Name tables are similar, but they only store the table name (always in the first slot), and the column/flag names.
The name table is a bit different in XC1 (Wii)/XC3D, as it stores column nodes as well. The table name is still
a plain string, not a column node.
## Rows and value types
Rows are stored sequentially. "Flag" cells are skipped, as they use the parent cell's value.
For "List" cells, values are stored sequentially.

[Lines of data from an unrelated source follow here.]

(* ===== verification/Imgtool.v ===== *)
(** * The filesystem image tool: reading images (source/fstool.c)

    [fstool -dump], [-get] and [-shell] work on an image that has been read into
    memory, with the lookup and path routines of the kernel (filesystem.c).  The
    host is a parameter: the files of [Fstool.host], the texts of strerror and
    whether a file can be created.  What printf prints is the reference
    [PrintProofs.render]; the error numbers are those of constants.h, of which
    only the text is seen. *)

From Stdlib Require Import Ascii.
From S2P Require Import Prelude Constants Libc PrintProofs Filesystem Fstool Shell.

(** The standard input that is left, what has been printed, and the file that
    [-build] has written. *)
Record console := mkConsole { c_in : list Z; c_out : list Z; c_file : option (list Z * list Z) }.

Definition tool_put (s : list Z) : M console unit :=
  modify (fun c => mkConsole (c_in c) (c_out c ++ s) (c_file c)).
Definition tool_printf (format : string) (ap : list arg) : M console unit :=
  let f := bytes format in s <- of_opt (render (S (length f)) (f ++ [0]) ap) "tool_printf"; tool_put s.
(** A string as an argument of printf. *)
Definition str (s : list Z) : arg := AStr (s ++ [0]).

(** [fgets(line,n,stdin)]: the line with its newline, at most [n - 1] bytes. *)
Fixpoint line_of (n : nat) (s : list Z) : list Z * list Z :=
  match n, s with
  | O, _ => ([], s)
  | _, [] => ([], [])
  | S n', c :: s' => if c =? 10 then ([c], s') else let '(l, r) := line_of n' s' in (c :: l, r)
  end.
Definition fgets (n : Z) : M console (option (list Z)) :=
  c <- get;
  match c_in c with
  | [] => ret None
  | _ => let '(l, r) := line_of (Z.to_nat (n - 1)) (c_in c) in
         put (mkConsole r (c_out c) (c_file c));; ret (Some l)
  end.

(** A field of the image. *)
Definition field_of {A} (o : option A) : M console A := of_opt o "read outside of the image".

Section tool.
  Context (h : host) (strerror : Z -> list Z) (create : list Z -> bool).

(** The loop of read_file: [data] holds what has been read, in a buffer of
    [allocated] bytes. *)
Fixpoint read_loop (chunks : list (list Z)) (data : list Z) (allocated : Z) : M console (list Z) :=
  match chunks with
  | [] => ret data
  | r :: chunks' =>
      check_ (Z.of_nat (length data) + Z.of_nat (length r) <=? allocated) "(*data)[size]";;
      read_loop chunks' (data ++ r) (allocated + Z.of_nat (length r))
  end.
Definition read_file (filename : list Z) : M console (list Z) :=
  match h_open h filename with
  | None => halt "exit"
  | Some chunks => read_loop chunks [] BUFSIZE
  end.

(** ** -dump *)

Fixpoint dump_entries (dump_dir : list Z -> Z -> M console unit) (data path : list Z) (dir : Z) (n : nat) (i : Z) : M console unit :=
  match n with
  | O => ret tt
  | S n' =>
      let e := dir_entry dir i in
      name <- field_of (string_of (de_name data e));
      let full := fullpath h path name in
      type <- field_of (de_type data e);
      size <- field_of (de_size data e);
      tool_printf "%c %-8d %s
" [AInt (if type =? TYPE_DIR then chr "D" else chr "F"); AInt size; str full];;
      when_ (type =? TYPE_DIR) (dump_dir full e);;
      dump_entries dump_dir data path dir n' (i + 1)
  end.
(** The recursion follows the directories of the image, whose depth [fuel]
    bounds. *)
Fixpoint dump_dir (fuel : nat) (data path : list Z) (entry : Z) : M console unit :=
  match fuel with
  | O => spin
  | S fuel' =>
      dir <- field_of (de_location data entry);
      count <- field_of (dir_count data dir);
      dump_entries (dump_dir fuel' data) data path dir (Z.to_nat count) 0
  end.
Definition dump_image (fuel : nat) (data : list Z) : M console unit := dump_dir fuel data [] 0.

(** ** -shell *)

(** The entry of a directory, or of a file, or an error. *)
Definition getdir (data path : list Z) : M console (Z + Z) :=
  r <- field_of (get_directory_entry data path);
  match r with
  | inl e => ret (inl e)
  | inr out => type <- field_of (de_type data out); ret (if type =? TYPE_DIR then inr out else inl (- ENOTDIR))
  end.
Definition getfile (data path : list Z) : M console (Z + Z) :=
  r <- field_of (get_directory_entry data path);
  match r with
  | inl e => ret (inl e)
  | inr out => type <- field_of (de_type data out); ret (if type =? TYPE_FILE then inr out else inl (- EISDIR))
  end.

Definition permission (mode bit : Z) (c : ascii) : arg := AInt (if truthy (Z.land mode bit) then chr c else chr "-").
(** One line of [ls]. *)
Definition ls_line (data : list Z) (e : Z) : M console unit :=
  type <- field_of (de_type data e);
  mode <- field_of (de_mode data e);
  tool_printf "%c%c%c%c%c%c%c%c%c%c " [AInt (if type =? TYPE_DIR then chr "d" else chr "-");
    permission mode 256 "r"; permission mode 128 "w"; permission mode 64 "x"; permission mode 32 "r"; permission mode 16 "w";
    permission mode 8 "x"; permission mode 4 "r"; permission mode 2 "w"; permission mode 1 "x"];;
  size <- field_of (de_size data e);
  name <- field_of (string_of (de_name data e));
  if type =? TYPE_DIR then tool_printf "DIR  %-8d %s/
" [AInt size; str name]
  else tool_printf "FILE %-8d %s
" [AInt size; str name].
Fixpoint ls_loop (data : list Z) (dir : Z) (n : nat) (i : Z) : M console unit :=
  match n with
  | O => ret tt
  | S n' => ls_line data (dir_entry dir i);; ls_loop data dir n' (i + 1)
  end.
Definition ls_dir (data : list Z) (entry : Z) : M console unit :=
  dir <- field_of (de_location data entry);
  count <- field_of (dir_count data dir);
  ls_loop data dir (Z.to_nat count) 0.

(** [fwrite(data+entry->location,1,entry->size,stdout)]. *)
Definition cat_file (data : list Z) (entry : Z) : M console unit :=
  location <- field_of (de_location data entry);
  size <- field_of (de_size data entry);
  check_ ((size =? 0) || (location + size <=? Z.of_nat (length data))) "read outside of the image";;
  tool_put (take (Z.to_nat size) (drop (Z.to_nat location) data)).

Definition print_error (r : Z) : M console unit := tool_printf "%s
" [str (strerror (- r))].
Definition is_action (s : string) (w : list Z) : bool := bool_decide (w = bytes s).

(** A buffer of [PATH_MAX] bytes on the stack, whatever it holds. *)
Context (abspath : list Z).

(** [relative_to_absolute(abspath,cwd,argv[1],PATH_MAX)], with [cwd] and the
    argument as strings. *)
Definition to_absolute (cwd rel : list Z) : M console (list Z) :=
  field_of (relative_to_absolute abspath (cwd ++ [0]) (rel ++ [0]) (h_path_max h)).

(** The commands; the directory afterwards, or [None] to quit. *)
Definition tool_command (data cwd : list Z) (argv : list (list Z)) : M console (option (list Z)) :=
  match argv with
  | [] => tool_printf "Invalid command
" [];; ret (Some cwd)
  | c :: args =>
      if is_action "ls" c then
        path <- (match args with
                 | a :: _ => to_absolute cwd a
                 | [] => ret (take (Z.to_nat (h_path_max h - 1)) cwd ++ [0])
                 end);
        r <- getdir data path;
        match r with inl e => print_error e | inr entry => ls_dir data entry end;;
        ret (Some cwd)
      else
        match args with
        | [a] =>
            if is_action "cat" c then
              path <- to_absolute cwd a;
              r <- getfile data path;
              match r with inl e => print_error e | inr entry => cat_file data entry end;;
              ret (Some cwd)
            else if is_action "cd" c then
              path <- to_absolute cwd a;
              r <- getdir data path;
              match r with
              | inl e => print_error e;; ret (Some cwd)
              | inr entry => s <- field_of (string_of path); ret (Some (take (Z.to_nat (h_path_max h - 1)) s))
              end
            else tool_printf "Invalid command
" [];; ret (Some cwd)
        | [] =>
            if is_action "pwd" c then tool_printf "%s
" [str cwd];; ret (Some cwd)
            else if is_action "q" c then ret None
            else if is_action "help" c then
              tool_printf "Commands:
" [];;
              tool_printf "ls [path]  - list directory contents (or . if no path)
" [];;
              tool_printf "cat <path> - display contents of a file
" [];;
              tool_printf "cd <path>  - change current working directory
" [];;
              tool_printf "pwd        - print current working directory
" [];;
              tool_printf "q          - quit fstool
" [];; ret (Some cwd)
            else tool_printf "Invalid command
" [];; ret (Some cwd)
        | _ => tool_printf "Invalid command
" [];; ret (Some cwd)
        end
  end.

Definition prompt (cwd : list Z) : M console unit := tool_printf "%s > " [str cwd].
(** The loop: every round takes at least a byte from the input, so [fuel] is
    the length of the input. *)
Fixpoint tool_loop (fuel : nat) (data cwd : list Z) : M console unit :=
  line <- fgets 1024;
  match line with
  | None => ret tt
  | Some l =>
      match fuel with
      | O => spin
      | S fuel' =>
          '(line', offs) <- of_opt (parse_command (l ++ [0]) 8) "line[]";
          argv <- of_opt (mapM (string_from line') offs) "argv[]";
          next <- tool_command data cwd argv;
          match next with
          | None => ret tt
          | Some cwd => prompt cwd;; tool_loop fuel' data cwd
          end
      end
  end.
Definition shell (data : list Z) : M console unit :=
  let cwd := [SLASH] in prompt cwd;; c <- get; tool_loop (length (c_in c)) data cwd.

(** ** main *)

(** [-get]. *)
Definition get_entry (data path : list Z) : M console unit :=
  r <- field_of (get_directory_entry data (path ++ [0]));
  match r with
  | inl e => tool_printf "Error: %s
" [str (strerror (- e))]
  | inr entry =>
      type <- field_of (de_type data entry);
      size <- field_of (de_size data entry);
      location <- field_of (de_location data entry);
      tool_printf "Type %d Size %d Location %d
" [AInt type; AInt size; AInt location]
  end.

(** [-build]: the image is written to the file [image]. *)
Definition build_image (fuel : nat) (image dir : list Z) : M console unit :=
  match (output_append (entry_bytes (root_entry h));; process_dir h fuel dir) (mkTool OUTPUT_INIT []) with
  | Ok _ t =>
      tool_put (t_stdout t);;
      (if create image then modify (fun c => mkConsole (c_in c) (c_out c) (Some (image, o_data (t_out t)))) else halt "exit")
  | Halt msg t => tool_put (t_stdout t);; halt msg
  | Fault msg t => tool_put (t_stdout t);; fault msg
  | Spin => spin
  end.

(** The arguments behind the name of the tool. *)
Definition main (fuel : nat) (argv : list (list Z)) : M console unit :=
  match argv with
  | [action; image; arg] =>
      if is_action "-build" action then build_image fuel image arg
      else if is_action "-get" action then data <- read_file image; get_entry data arg
      else halt "exit"
  | [action; image] =>
      if is_action "-dump" action then data <- read_file image; dump_image fuel data
      else if is_action "-shell" action then data <- read_file image; shell data
      else halt "exit"
  | _ => halt "exit"
  end.
End tool.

Legacy BDATs support these value types:
| ID | Type | Size (bytes) | Notes |
| -- | ---- | ------------ | ----- |
| 1 | Unsigned Byte | 1 | |
| 2 | Unsigned Short | 2 | |
| 3 | Unsigned Int | 4 | |
| 4 | Signed Byte | 1 | |
| 5 | Signed Short | 2 | |
| 6 | Signed Int | 4 | |
| 7 | String | 4 | pointer to a nul-terminated C string (absolute) |
| 8 | Float | 4 | IEEE-754 floating point (1/3D/2/DE), `20.12` fixed-point (`f = raw / 4096.0`) (XCX) |
## Hash table
The column hash table is a closed-addressing table of size `hash factor * 2` bytes.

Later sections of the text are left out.